Superficially, these lies and rabble-rousing primarily hurt the people they hit, the people whose intelligence (Waters) or citizenship (Obama) Trump disputes or those whom he collectively calls “enemies of the people,” such as journalists. They are demonized with lies and resentment, stylized as something inferior or dangerous until they are no longer seen as people who are accorded the same rights and the same respect. The rhetorical attacks dehumanize the others until violence against them (by crazy lone perpetrators or terrorist networks) can be fantasized as harmless. Whoever is identified and arrested as the sender of the letter bombs, whatever the motives of the perpetrators might be, the president has encouraged a contemptuous culture that offers a legitimizing context for such acts.

As Brazen As It Is Consistent

But the lies do more damage in the long term. They destroy the concept of a shared reality. That Trump’s first reaction to the bomb attacks, which also affected CNN, included a renewed attack against the “hostile media” is as brazen as it is consistent. One of the jobs of journalists is to distinguish between truth and lies, knowledge and conjecture, information and conspiracy theories. This may not always work out perfectly. There may always be flaws, mistakes and human error. But without doubt, investigation, the search for sources, for proof, for reasons for an assertion or an argument are among the aspects of journalists’ work which all autocrats especially despise, because they are about a reality beyond their radical subjectivity.

“A noticeable decrease in common sense in any given community and a noticeable increase in superstition and gullibility are therefore almost infallible signs of alienation from the world,” wrote Hannah Arendt in “Vita Activa.”

The Politics of Lies Will Destroy Our Shared Reality

This is the most dangerous thing about this politics of lies: that they seek to destroy not just people, but the reference to a reality shared by everyone. The permanent disinformation undermines public discourse and subverts all the concepts, norms and institutions that connect a society. In this respect it is reasonable that for Trump his potential enemies, as well as the media, include the Secret Service, the FBI and judges, as they all represent a democratic community that belongs to everyone.

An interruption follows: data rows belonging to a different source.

(* ===== verification/Fact.v ===== *)
(** * Fact: bitemporal graph facts

    Models [include/cedar/fact/fact.h] and [src/storage/facts/fact.cc]: fact
    references, edge identities, committed fact events and pending mutations,
    with their validation.  The one-field wrapper structs ([PartId],
    [VertexId], [ValidTime], [CommitSeq], ...) are their [value]; the
    [..._typed] predicates state the width of each field.  The field
    [read_memory_owner] of [FactEvent] is runtime ownership, never encoded, and
    is left out. *)

From S2P Require Import Prelude Status Value.

Record VertexRef := mkVertexRef {
  vertex_part_id : Z;
  vertex_id : Z
}.

Record EdgeRef := mkEdgeRef {
  edge_home_part_id : Z;
  edge_ref_id : Z
}.

#[export] Instance EdgeRef_eq_dec : EqDecision EdgeRef.
Proof. solve_decision. Defined.

(** [FactFamily]; a cast from a byte may give an unnamed value. *)
Inductive FactFamily :=
| kVertexState
| kVertexProperty
| kEdgeIdentity
| kEdgeState
| kEdgeProperty
| kUnknownFamily (raw : Z).

#[export] Instance FactFamily_eq_dec : EqDecision FactFamily.
Proof. solve_decision. Defined.

Definition FactFamily_to_u8 (f : FactFamily) : Z :=
  match f with
  | kVertexState => 1
  | kVertexProperty => 2
  | kEdgeIdentity => 3
  | kEdgeState => 4
  | kEdgeProperty => 5
  | kUnknownFamily raw => raw
  end.

Definition FactFamily_of_u8 (z : Z) : FactFamily :=
  match z with
  | 1 => kVertexState
  | 2 => kVertexProperty
  | 3 => kEdgeIdentity
  | 4 => kEdgeState
  | 5 => kEdgeProperty
  | _ => kUnknownFamily z
  end.

Inductive FactOperation :=
| kPut
| kDelete
| kUnknownOperation (raw : Z).

#[export] Instance FactOperation_eq_dec : EqDecision FactOperation.
Proof. solve_decision. Defined.

Definition FactOperation_to_u8 (o : FactOperation) : Z :=
  match o with
  | kPut => 1
  | kDelete => 2
  | kUnknownOperation raw => raw
  end.

Definition FactOperation_of_u8 (z : Z) : FactOperation :=
  match z with
  | 1 => kPut
  | 2 => kDelete
  | _ => kUnknownOperation z
  end.

Record FactRef := mkFactRef {
  ref_part_id : Z;
  ref_family : FactFamily;
  ref_property_id : Z;
  ref_entity_id : Z
}.

#[export] Instance FactRef_eq_dec : EqDecision FactRef.
Proof. solve_decision. Defined.

Record EdgeIdentity := mkEdgeIdentity {
  edge_id : Z;
  source_vertex_id : Z;
  target_vertex_id : Z;
  edge_type : Z;
  home_part_id : Z;
  source_part_id : Z;
  target_part_id : Z
}.

#[export] Instance EdgeIdentity_eq_dec : EqDecision EdgeIdentity.
Proof. solve_decision. Defined.

(** The constructor [EdgeIdentity(EdgeRef, VertexRef, VertexRef, type)] and the
    accessors. *)
Definition EdgeIdentity_of_refs (edge : EdgeRef) (source target : VertexRef)
    (type : Z) : EdgeIdentity :=
  mkEdgeIdentity (edge_ref_id edge) (vertex_id source) (vertex_id target) type
    (edge_home_part_id edge) (vertex_part_id source) (vertex_part_id target).

Definition edge_ref (i : EdgeIdentity) : EdgeRef :=
  mkEdgeRef (home_part_id i) (edge_id i).

Record FactEvent := mkFactEvent {
  event_ref : FactRef;
  event_valid_from : Z;
  event_commit_seq : Z;
  event_operation : FactOperation;
  event_schema_epoch : Z;
  event_value : option Value;
  event_edge_identity : option EdgeIdentity
}.

#[export] Instance FactEvent_eq_dec : EqDecision FactEvent.
Proof. solve_decision. Defined.

Record PendingFactMutation := mkPendingFactMutation {
  mutation_ref : FactRef;
  mutation_valid_from : Z;
  mutation_operation : FactOperation;
  mutation_schema_epoch : Z;
  mutation_value : option Value
}.

#[export] Instance PendingFactMutation_eq_dec : EqDecision PendingFactMutation.
Proof. solve_decision. Defined.

(** ** Validation *)

Definition IsStateFamily (f : FactFamily) : bool :=
  match f with kVertexState | kEdgeState | kEdgeIdentity => true | _ => false end.

Definition IsKnownFamily (f : FactFamily) : bool :=
  IsStateFamily f
  || match f with kVertexProperty | kEdgeProperty => true | _ => false end.

Definition IsKnownOperation (o : FactOperation) : bool :=
  match o with kPut | kDelete => true | kUnknownOperation _ => false end.

Definition IsProperty (r : FactRef) : bool := negb (IsStateFamily (ref_family r)).

Definition FactRef_Validate (r : FactRef) : Status :=
  if negb (IsKnownFamily (ref_family r)) then
    InvalidArgument "fact reference" "unknown fact family"
  else if ref_entity_id r =? 0 then
    InvalidArgument "fact reference" "zero entity ID"
  else if IsStateFamily (ref_family r) && negb (ref_property_id r =? 0) then
    InvalidArgument "fact reference" "state fact has property ID"
  else if negb (IsStateFamily (ref_family r)) && (ref_property_id r =? 0) then
    InvalidArgument "fact reference" "property fact has zero property ID"
  else StatusOK.

Definition ValidateMutation (r : FactRef) (operation : FactOperation)
    (schema_epoch : Z) (value : option Value) : Status :=
  match FactRef_Validate r with
  | StatusOK =>
      if negb (IsKnownOperation operation) then
        InvalidArgument "fact mutation" "unknown operation"
      else if negb (IsProperty r) then
        if negb (schema_epoch =? 0) || bool_decide (is_Some value) then
          InvalidArgument "entity fact"
            "state facts cannot carry schema or value"
        else StatusOK
      else if schema_epoch =? 0 then
        InvalidArgument "property fact" "missing schema epoch"
      else if bool_decide (operation = kPut) && bool_decide (value = None) then
        InvalidArgument "property fact" "PUT requires a value"
      else if bool_decide (operation = kDelete) && bool_decide (is_Some value)
      then InvalidArgument "property fact" "DELETE cannot carry a value"
      else StatusOK
  | s => s
  end.

Definition EntityFact_Vertex (v : VertexRef) : FactRef :=
  mkFactRef (vertex_part_id v) kVertexState 0 (vertex_id v).

Definition EntityFact_Edge (e : EdgeRef) : FactRef :=
  mkFactRef (edge_home_part_id e) kEdgeState 0 (edge_ref_id e).

Definition PropertyFact_Vertex (v : VertexRef) (property : Z) : FactRef :=
  mkFactRef (vertex_part_id v) kVertexProperty property (vertex_id v).

Definition PropertyFact_Edge (e : EdgeRef) (property : Z) : FactRef :=
  mkFactRef (edge_home_part_id e) kEdgeProperty property (edge_ref_id e).

Definition EdgeIdentity_Validate (i : EdgeIdentity) : Status :=
  if (edge_id i =? 0) || (source_vertex_id i =? 0) || (target_vertex_id i =? 0)
     || (edge_type i =? 0) || negb (home_part_id i =? source_part_id i)
  then InvalidArgument "edge identity"
         "invalid edge home partition, endpoints, or type"
  else StatusOK.

Definition FactEvent_Validate (e : FactEvent) : Status :=
  if event_commit_seq e =? 0 then
    InvalidArgument "fact event" "zero commit sequence"
  else
    match ValidateMutation (event_ref e) (event_operation e)
            (event_schema_epoch e) (event_value e) with
    | StatusOK =>
        if bool_decide (ref_family (event_ref e) = kEdgeIdentity) then
          match event_edge_identity e with
          | Some identity =>
              if negb (event_valid_from e =? 0)
                 || negb (bool_decide (event_operation e = kPut))
                 || negb (event_schema_epoch e =? 0)
                 || bool_decide (is_Some (event_value e))
                 || negb (bool_decide (edge_ref identity
                            = mkEdgeRef (ref_part_id (event_ref e))
                                (ref_entity_id (event_ref e))))
              then InvalidArgument "edge identity fact"
                     "identity facts require a valid_from=0 PUT payload"
              else EdgeIdentity_Validate identity
          | None => InvalidArgument "edge identity fact"
                      "identity facts require a valid_from=0 PUT payload"
          end
        else if bool_decide (is_Some (event_edge_identity e)) then
          InvalidArgument "fact event"
            "edge identity payload on non-identity fact"
        else StatusOK
    | s => s
    end.

Definition PendingFactMutation_Validate (m : PendingFactMutation) : Status :=
  match ValidateMutation (mutation_ref m) (mutation_operation m)
          (mutation_schema_epoch m) (mutation_value m) with
  | StatusOK =>
      if bool_decide (ref_family (mutation_ref m) = kEdgeIdentity) then
        InvalidArgument "fact mutation"
          "edge identity uses StoreCommitBatch identity payload"
      else StatusOK
  | s => s
  end.

(** ** Widths of the fields *)

Definition ref_typed (r : FactRef) : Prop :=
  uint 32 (ref_part_id r) /\ uint 8 (FactFamily_to_u8 (ref_family r)) /\
  uint 16 (ref_property_id r) /\ uint 64 (ref_entity_id r).

Definition identity_typed (i : EdgeIdentity) : Prop :=
  uint 64 (edge_id i) /\ uint 64 (source_vertex_id i) /\
  uint 64 (target_vertex_id i) /\ uint 64 (edge_type i) /\
  uint 32 (home_part_id i) /\ uint 32 (source_part_id i) /\
  uint 32 (target_part_id i).

Definition value_typed (v : option Value) : Prop :=
  match v with Some v => value_wf v | None => True end.

Definition event_typed (e : FactEvent) : Prop :=
  ref_typed (event_ref e) /\ uint 64 (event_valid_from e) /\
  uint 64 (event_commit_seq e) /\ uint 32 (event_schema_epoch e) /\
  value_typed (event_value e) /\
  match event_edge_identity e with Some i => identity_typed i | None => True end.

Definition mutation_typed (m : PendingFactMutation) : Prop :=
  ref_typed (mutation_ref m) /\ uint 64 (mutation_valid_from m) /\
  uint 32 (mutation_schema_epoch m) /\ value_typed (mutation_value m).

(** What [FactEvent::Validate] asks of the identity payload. *)
Definition identity_payload_ok (e : FactEvent) : Prop :=
  match event_edge_identity e with
  | Some i => ref_family (event_ref e) = kEdgeIdentity /\
              event_valid_from e = 0 /\ event_operation e = kPut /\
              event_schema_epoch e = 0 /\ event_value e = None /\
              edge_ref i = mkEdgeRef (ref_part_id (event_ref e))
                             (ref_entity_id (event_ref e)) /\
              EdgeIdentity_Validate i = StatusOK
  | None => ref_family (event_ref e) <> kEdgeIdentity
  end.

(** ** Lemmas *)

Lemma FactFamily_to_of z : FactFamily_to_u8 (FactFamily_of_u8 z) = z.
Proof. unfold FactFamily_of_u8. repeat (case_match; simpl; try done). Qed.

Lemma FactFamily_of_to f :
  IsKnownFamily f = true -> FactFamily_of_u8 (FactFamily_to_u8 f) = f.
Proof. by destruct f. Qed.

Lemma FactOperation_to_of z : FactOperation_to_u8 (FactOperation_of_u8 z) = z.
Proof. unfold FactOperation_of_u8. repeat (case_match; simpl; try done). Qed.

Lemma FactOperation_of_to o :
  IsKnownOperation o = true -> FactOperation_of_u8 (FactOperation_to_u8 o) = o.
Proof. by destruct o. Qed.

Lemma FactRef_Validate_OK r :
  FactRef_Validate r = StatusOK <->
  IsKnownFamily (ref_family r) = true /\ ref_entity_id r <> 0 /\
  (IsProperty r = true <-> ref_property_id r <> 0).
Proof.
  unfold FactRef_Validate, IsProperty.
  destruct (IsKnownFamily (ref_family r)); [|simpl; intuition done].
  destruct (Z.eqb_spec (ref_entity_id r) 0); [simpl; intuition done|].
  destruct (IsStateFamily (ref_family r)),
    (Z.eqb_spec (ref_property_id r) 0); simpl; intuition done.
Qed.

Lemma ValidateMutation_OK r o epoch v :
  ValidateMutation r o epoch v = StatusOK <->
  FactRef_Validate r = StatusOK /\ IsKnownOperation o = true /\
  (IsProperty r = false -> epoch = 0 /\ v = None) /\
  (IsProperty r = true -> epoch <> 0 /\ (o = kPut <-> is_Some v)).
Proof.
  unfold ValidateMutation. destruct (FactRef_Validate r); [|intuition done].
  destruct o, (IsProperty r), (Z.eqb_spec epoch 0), v; simpl;
    naive_solver.
Qed.

Lemma EdgeIdentity_Validate_OK i :
  EdgeIdentity_Validate i = StatusOK <->
  edge_id i <> 0 /\ source_vertex_id i <> 0 /\ target_vertex_id i <> 0 /\
  edge_type i <> 0 /\ home_part_id i = source_part_id i.
Proof.
  unfold EdgeIdentity_Validate.
  destruct (Z.eqb_spec (edge_id i) 0), (Z.eqb_spec (source_vertex_id i) 0),
    (Z.eqb_spec (target_vertex_id i) 0), (Z.eqb_spec (edge_type i) 0),
    (Z.eqb_spec (home_part_id i) (source_part_id i)); simpl; intuition done.
Qed.

Lemma FactEvent_Validate_OK e :
  FactEvent_Validate e = StatusOK <->
  event_commit_seq e <> 0 /\
  ValidateMutation (event_ref e) (event_operation e) (event_schema_epoch e)
    (event_value e) = StatusOK /\
  identity_payload_ok e.
Proof.
  unfold FactEvent_Validate, identity_payload_ok.
  destruct (Z.eqb_spec (event_commit_seq e) 0); [intuition done|].
  destruct (ValidateMutation _ _ _ _); [|intuition done].
  case_bool_decide; destruct (event_edge_identity e) as [i|]; simpl;
    [|intuition done..].
  destruct (Z.eqb_spec (event_valid_from e) 0); [|simpl; intuition done].
  destruct (Z.eqb_spec (event_schema_epoch e) 0);
    repeat case_bool_decide; destruct (event_value e); simpl;
    try (exfalso; by eauto); intuition (congruence || by eauto).
Qed.

Lemma FactEvent_Validate_ref e :
  FactEvent_Validate e = StatusOK -> FactRef_Validate (event_ref e) = StatusOK.
Proof.
  rewrite FactEvent_Validate_OK, ValidateMutation_OK. intuition done.
Qed.

#[export] Hint Resolve FactEvent_Validate_ref : cedar.

(** A fact event passes validation exactly when its commit sequence is not
    zero, its reference is a known family with a non-zero entity and a property
    identifier if and only if the family is a property family, its operation is
    known, state facts carry neither schema nor value, property facts carry a
    schema epoch and carry a value if and only if they are a PUT, and an edge
    identity is carried by exactly the identity facts, at valid time 0, as a
    PUT, for the referenced edge, and is itself valid. *)
Theorem FactEvent_Validate_spec e :
  FactEvent_Validate e = StatusOK <->
  event_commit_seq e <> 0 /\
  IsKnownFamily (ref_family (event_ref e)) = true /\
  ref_entity_id (event_ref e) <> 0 /\
  (IsProperty (event_ref e) = true <-> ref_property_id (event_ref e) <> 0) /\
  IsKnownOperation (event_operation e) = true /\
  (IsProperty (event_ref e) = false ->
     event_schema_epoch e = 0 /\ event_value e = None) /\
  (IsProperty (event_ref e) = true ->
     event_schema_epoch e <> 0 /\
     (event_operation e = kPut <-> is_Some (event_value e))) /\
  (is_Some (event_edge_identity e) <->
     ref_family (event_ref e) = kEdgeIdentity) /\
  (forall i, event_edge_identity e = Some i ->
     event_valid_from e = 0 /\ event_operation e = kPut /\
     home_part_id i = ref_part_id (event_ref e) /\
     edge_id i = ref_entity_id (event_ref e) /\
     source_vertex_id i <> 0 /\ target_vertex_id i <> 0 /\ edge_type i <> 0 /\
     home_part_id i = source_part_id i).
Proof.
  rewrite FactEvent_Validate_OK, ValidateMutation_OK, FactRef_Validate_OK.
  unfold identity_payload_ok. destruct (event_edge_identity e) as [i|].
  - rewrite EdgeIdentity_Validate_OK. unfold edge_ref, IsProperty. split.
    + intros (? & ((? & ? & ?) & ? & ? & ?) & Hf & ? & ? & ? & ? & [= Hh He] & ?).
      rewrite Hf in *. split_and!; try done.
      intros j [= <-]. intuition done.
    + intros (? & ? & ? & ? & ? & Hs & ? & [Hf _] & Hi).
      specialize (Hf ltac:(eauto)). rewrite Hf in *.
      destruct (Hs eq_refl). destruct (Hi i eq_refl) as (? & ? & Hh & He & ?).
      rewrite Hh, He. intuition congruence.
  - split; intuition done.
Qed.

There is little that irritates this president more than people who feel an obligation to something suspicious like the truth or the law. He has this in common with other authoritarian regimes around the world: Methods of knowledge production, public organizations that provide information, everything that is dedicated in an independent and free way to the critical understanding of social, political and aesthetic phenomena, everything that eludes the total access of the presidential imagination is demonized. It is this terror, the attack on reason and public spirit, which must be averted.